*** Record extracts ***

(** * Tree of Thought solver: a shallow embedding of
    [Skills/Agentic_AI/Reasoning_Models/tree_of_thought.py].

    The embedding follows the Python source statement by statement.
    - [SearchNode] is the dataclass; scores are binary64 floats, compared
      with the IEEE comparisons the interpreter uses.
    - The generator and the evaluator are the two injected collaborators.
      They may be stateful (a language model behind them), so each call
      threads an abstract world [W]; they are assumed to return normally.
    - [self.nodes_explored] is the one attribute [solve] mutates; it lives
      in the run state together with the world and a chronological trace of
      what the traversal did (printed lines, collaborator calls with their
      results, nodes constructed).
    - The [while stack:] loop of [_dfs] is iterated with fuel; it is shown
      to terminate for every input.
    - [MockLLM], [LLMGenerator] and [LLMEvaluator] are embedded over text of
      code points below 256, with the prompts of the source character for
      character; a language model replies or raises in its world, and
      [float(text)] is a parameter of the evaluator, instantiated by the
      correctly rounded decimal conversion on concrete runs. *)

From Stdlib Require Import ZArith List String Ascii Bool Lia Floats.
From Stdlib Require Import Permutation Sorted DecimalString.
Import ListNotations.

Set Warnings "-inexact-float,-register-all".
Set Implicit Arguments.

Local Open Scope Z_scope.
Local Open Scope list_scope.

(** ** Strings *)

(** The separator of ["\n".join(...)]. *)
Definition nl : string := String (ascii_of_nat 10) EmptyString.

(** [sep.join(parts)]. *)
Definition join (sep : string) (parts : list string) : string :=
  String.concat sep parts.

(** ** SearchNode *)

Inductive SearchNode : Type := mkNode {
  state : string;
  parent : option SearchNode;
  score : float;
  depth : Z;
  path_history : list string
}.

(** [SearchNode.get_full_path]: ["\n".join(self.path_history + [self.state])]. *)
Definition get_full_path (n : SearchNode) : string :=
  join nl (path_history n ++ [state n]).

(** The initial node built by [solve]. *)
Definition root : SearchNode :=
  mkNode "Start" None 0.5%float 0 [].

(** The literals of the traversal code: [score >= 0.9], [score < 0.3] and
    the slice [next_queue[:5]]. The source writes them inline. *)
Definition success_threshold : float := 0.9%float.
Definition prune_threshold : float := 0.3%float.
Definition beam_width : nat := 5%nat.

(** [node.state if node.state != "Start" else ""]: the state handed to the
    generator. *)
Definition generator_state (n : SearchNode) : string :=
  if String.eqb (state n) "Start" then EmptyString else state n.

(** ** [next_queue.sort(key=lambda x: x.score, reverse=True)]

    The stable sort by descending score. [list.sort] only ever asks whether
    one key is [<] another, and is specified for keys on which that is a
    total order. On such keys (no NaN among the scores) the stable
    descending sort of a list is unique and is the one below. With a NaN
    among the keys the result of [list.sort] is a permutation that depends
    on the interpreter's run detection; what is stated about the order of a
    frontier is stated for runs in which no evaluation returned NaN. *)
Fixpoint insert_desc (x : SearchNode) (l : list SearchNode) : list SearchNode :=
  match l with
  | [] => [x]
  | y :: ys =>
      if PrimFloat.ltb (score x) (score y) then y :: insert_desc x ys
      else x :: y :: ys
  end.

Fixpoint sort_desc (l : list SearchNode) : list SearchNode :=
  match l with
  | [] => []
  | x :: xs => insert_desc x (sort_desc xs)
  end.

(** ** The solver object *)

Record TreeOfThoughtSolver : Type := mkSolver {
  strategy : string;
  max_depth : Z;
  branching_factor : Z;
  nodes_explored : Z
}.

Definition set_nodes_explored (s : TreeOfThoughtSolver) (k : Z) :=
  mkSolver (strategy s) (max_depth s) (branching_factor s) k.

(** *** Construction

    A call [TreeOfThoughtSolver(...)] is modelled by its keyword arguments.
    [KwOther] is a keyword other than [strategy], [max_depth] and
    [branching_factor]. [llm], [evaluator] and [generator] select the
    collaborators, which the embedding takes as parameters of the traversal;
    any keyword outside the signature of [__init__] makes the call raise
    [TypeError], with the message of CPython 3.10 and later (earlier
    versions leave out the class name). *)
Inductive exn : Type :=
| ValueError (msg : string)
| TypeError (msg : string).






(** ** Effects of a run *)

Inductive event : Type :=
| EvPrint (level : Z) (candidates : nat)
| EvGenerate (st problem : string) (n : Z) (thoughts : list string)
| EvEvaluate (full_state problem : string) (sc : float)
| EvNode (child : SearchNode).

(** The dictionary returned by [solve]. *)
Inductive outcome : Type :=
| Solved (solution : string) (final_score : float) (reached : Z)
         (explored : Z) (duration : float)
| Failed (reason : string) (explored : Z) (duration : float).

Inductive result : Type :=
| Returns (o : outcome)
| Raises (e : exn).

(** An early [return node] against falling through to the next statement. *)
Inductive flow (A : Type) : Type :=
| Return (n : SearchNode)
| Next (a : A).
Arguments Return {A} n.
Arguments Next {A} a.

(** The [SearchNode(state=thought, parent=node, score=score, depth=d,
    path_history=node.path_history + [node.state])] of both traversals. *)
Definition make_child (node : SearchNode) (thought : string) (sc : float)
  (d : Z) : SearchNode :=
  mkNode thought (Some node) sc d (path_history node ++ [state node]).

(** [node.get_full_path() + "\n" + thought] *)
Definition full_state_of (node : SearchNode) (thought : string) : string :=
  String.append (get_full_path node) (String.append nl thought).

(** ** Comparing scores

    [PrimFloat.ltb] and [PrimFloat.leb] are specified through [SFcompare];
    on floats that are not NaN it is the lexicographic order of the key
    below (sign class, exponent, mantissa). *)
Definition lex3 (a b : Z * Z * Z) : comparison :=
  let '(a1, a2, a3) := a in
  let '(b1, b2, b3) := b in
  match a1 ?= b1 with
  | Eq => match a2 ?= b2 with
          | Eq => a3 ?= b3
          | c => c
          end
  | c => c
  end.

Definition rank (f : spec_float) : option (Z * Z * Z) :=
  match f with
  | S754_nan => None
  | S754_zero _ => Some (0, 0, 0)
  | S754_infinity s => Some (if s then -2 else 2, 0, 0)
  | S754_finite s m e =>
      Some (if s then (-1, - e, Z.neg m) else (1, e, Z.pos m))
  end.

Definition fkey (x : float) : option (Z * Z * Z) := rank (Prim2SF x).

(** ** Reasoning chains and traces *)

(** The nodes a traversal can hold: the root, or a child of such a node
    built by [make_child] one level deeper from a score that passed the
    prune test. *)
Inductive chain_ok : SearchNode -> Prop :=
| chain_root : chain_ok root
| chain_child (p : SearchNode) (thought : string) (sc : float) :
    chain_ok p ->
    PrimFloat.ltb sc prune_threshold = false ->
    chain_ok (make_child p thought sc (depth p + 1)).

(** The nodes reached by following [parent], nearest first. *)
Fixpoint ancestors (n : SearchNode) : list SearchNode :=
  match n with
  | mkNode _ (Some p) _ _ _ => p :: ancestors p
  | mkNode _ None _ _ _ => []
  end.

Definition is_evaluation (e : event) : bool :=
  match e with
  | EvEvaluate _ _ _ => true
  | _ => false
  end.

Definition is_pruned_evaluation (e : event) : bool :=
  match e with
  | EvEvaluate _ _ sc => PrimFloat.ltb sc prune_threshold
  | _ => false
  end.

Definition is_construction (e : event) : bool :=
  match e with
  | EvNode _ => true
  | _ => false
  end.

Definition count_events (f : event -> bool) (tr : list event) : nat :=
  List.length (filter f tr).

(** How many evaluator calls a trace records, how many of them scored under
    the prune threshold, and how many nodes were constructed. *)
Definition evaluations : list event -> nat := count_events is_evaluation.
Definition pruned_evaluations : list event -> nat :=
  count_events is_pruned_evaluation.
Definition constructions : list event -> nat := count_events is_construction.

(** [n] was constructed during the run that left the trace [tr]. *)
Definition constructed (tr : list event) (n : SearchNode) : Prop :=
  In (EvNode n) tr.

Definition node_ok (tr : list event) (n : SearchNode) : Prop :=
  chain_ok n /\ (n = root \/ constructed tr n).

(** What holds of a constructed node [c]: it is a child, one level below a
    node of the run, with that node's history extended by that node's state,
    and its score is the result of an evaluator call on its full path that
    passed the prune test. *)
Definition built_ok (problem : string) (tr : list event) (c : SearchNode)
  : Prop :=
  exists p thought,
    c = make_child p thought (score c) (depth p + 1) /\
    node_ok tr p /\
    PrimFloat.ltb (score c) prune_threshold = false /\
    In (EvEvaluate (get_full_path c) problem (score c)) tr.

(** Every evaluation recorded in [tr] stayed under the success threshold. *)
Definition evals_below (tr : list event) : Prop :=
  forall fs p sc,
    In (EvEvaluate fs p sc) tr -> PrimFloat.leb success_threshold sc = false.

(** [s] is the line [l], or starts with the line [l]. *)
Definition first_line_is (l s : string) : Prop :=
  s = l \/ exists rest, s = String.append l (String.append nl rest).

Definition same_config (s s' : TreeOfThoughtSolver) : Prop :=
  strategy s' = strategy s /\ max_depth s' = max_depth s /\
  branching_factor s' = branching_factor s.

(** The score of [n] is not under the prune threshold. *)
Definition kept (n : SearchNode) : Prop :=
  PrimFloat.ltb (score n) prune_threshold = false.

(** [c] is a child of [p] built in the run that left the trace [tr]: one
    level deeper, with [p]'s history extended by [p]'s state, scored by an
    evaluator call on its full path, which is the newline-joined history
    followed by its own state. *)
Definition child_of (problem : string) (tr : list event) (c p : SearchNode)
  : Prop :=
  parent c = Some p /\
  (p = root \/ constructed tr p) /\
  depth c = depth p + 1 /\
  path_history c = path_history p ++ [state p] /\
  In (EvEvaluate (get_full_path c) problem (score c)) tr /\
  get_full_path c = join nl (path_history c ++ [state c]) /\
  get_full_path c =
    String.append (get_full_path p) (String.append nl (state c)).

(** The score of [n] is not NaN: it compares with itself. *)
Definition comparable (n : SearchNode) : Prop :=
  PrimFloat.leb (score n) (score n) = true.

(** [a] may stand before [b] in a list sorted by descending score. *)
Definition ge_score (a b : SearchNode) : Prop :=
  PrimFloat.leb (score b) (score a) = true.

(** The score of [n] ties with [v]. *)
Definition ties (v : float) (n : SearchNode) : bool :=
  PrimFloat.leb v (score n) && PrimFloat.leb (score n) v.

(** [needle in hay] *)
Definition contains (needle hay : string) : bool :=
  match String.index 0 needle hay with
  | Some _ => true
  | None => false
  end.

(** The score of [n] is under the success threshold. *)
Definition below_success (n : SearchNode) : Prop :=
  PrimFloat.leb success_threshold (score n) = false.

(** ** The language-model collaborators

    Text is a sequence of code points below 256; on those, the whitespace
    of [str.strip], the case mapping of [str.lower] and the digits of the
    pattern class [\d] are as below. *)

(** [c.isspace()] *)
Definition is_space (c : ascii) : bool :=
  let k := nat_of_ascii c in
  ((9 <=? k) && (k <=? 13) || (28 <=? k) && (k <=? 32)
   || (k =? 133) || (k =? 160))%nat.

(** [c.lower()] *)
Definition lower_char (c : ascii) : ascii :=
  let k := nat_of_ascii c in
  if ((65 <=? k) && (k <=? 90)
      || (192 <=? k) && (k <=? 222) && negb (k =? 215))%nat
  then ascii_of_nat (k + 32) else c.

*** End of Record extracts ***
*** Record extracts ***

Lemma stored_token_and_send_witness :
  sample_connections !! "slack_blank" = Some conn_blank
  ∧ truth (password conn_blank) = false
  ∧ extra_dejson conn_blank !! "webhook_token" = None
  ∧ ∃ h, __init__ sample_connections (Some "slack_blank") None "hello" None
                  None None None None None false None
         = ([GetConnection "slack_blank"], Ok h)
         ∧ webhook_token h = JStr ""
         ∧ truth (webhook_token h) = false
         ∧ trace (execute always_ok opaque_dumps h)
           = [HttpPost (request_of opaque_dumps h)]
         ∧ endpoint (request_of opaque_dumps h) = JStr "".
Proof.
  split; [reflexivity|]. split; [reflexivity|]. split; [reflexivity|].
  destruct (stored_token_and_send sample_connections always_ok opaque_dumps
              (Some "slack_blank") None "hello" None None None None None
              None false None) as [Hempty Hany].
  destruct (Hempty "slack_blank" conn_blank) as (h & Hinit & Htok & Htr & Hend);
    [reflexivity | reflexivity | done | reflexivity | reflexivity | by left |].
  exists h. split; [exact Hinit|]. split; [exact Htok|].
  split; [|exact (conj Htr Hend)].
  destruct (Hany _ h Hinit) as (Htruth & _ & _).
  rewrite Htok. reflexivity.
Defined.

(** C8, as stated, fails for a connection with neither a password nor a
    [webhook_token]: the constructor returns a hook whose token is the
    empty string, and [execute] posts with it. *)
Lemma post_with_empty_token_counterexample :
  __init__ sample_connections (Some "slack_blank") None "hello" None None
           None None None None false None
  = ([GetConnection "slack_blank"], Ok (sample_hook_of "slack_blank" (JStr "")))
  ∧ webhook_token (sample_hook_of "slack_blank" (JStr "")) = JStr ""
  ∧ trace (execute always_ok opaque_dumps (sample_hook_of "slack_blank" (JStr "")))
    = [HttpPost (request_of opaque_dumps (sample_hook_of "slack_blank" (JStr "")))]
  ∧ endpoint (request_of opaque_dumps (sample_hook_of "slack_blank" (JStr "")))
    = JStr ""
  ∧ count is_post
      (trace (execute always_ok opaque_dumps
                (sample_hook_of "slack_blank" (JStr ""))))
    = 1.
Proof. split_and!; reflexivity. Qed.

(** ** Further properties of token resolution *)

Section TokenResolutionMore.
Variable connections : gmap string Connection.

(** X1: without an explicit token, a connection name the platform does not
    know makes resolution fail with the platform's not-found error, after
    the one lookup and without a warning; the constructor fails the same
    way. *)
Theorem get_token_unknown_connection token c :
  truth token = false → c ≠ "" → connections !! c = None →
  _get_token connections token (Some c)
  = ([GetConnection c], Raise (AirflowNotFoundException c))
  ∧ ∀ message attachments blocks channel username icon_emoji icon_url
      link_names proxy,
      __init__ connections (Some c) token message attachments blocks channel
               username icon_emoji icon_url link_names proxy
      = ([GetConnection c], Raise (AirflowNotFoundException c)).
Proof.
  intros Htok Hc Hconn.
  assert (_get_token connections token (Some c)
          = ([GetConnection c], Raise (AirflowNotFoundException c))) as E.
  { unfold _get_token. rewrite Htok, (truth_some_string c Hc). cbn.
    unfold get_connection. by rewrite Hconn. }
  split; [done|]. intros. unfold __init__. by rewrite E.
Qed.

*** End of Record extracts ***

#### [Exercise requirements]
Scan the records for the string "embedding". Copy each line in which it appears.

#### [Problem solution]
(** * Tree of Thought solver: a shallow embedding of
    The embedding follows the Python source statement by statement.
    collaborators, which the embedding takes as parameters of the traversal;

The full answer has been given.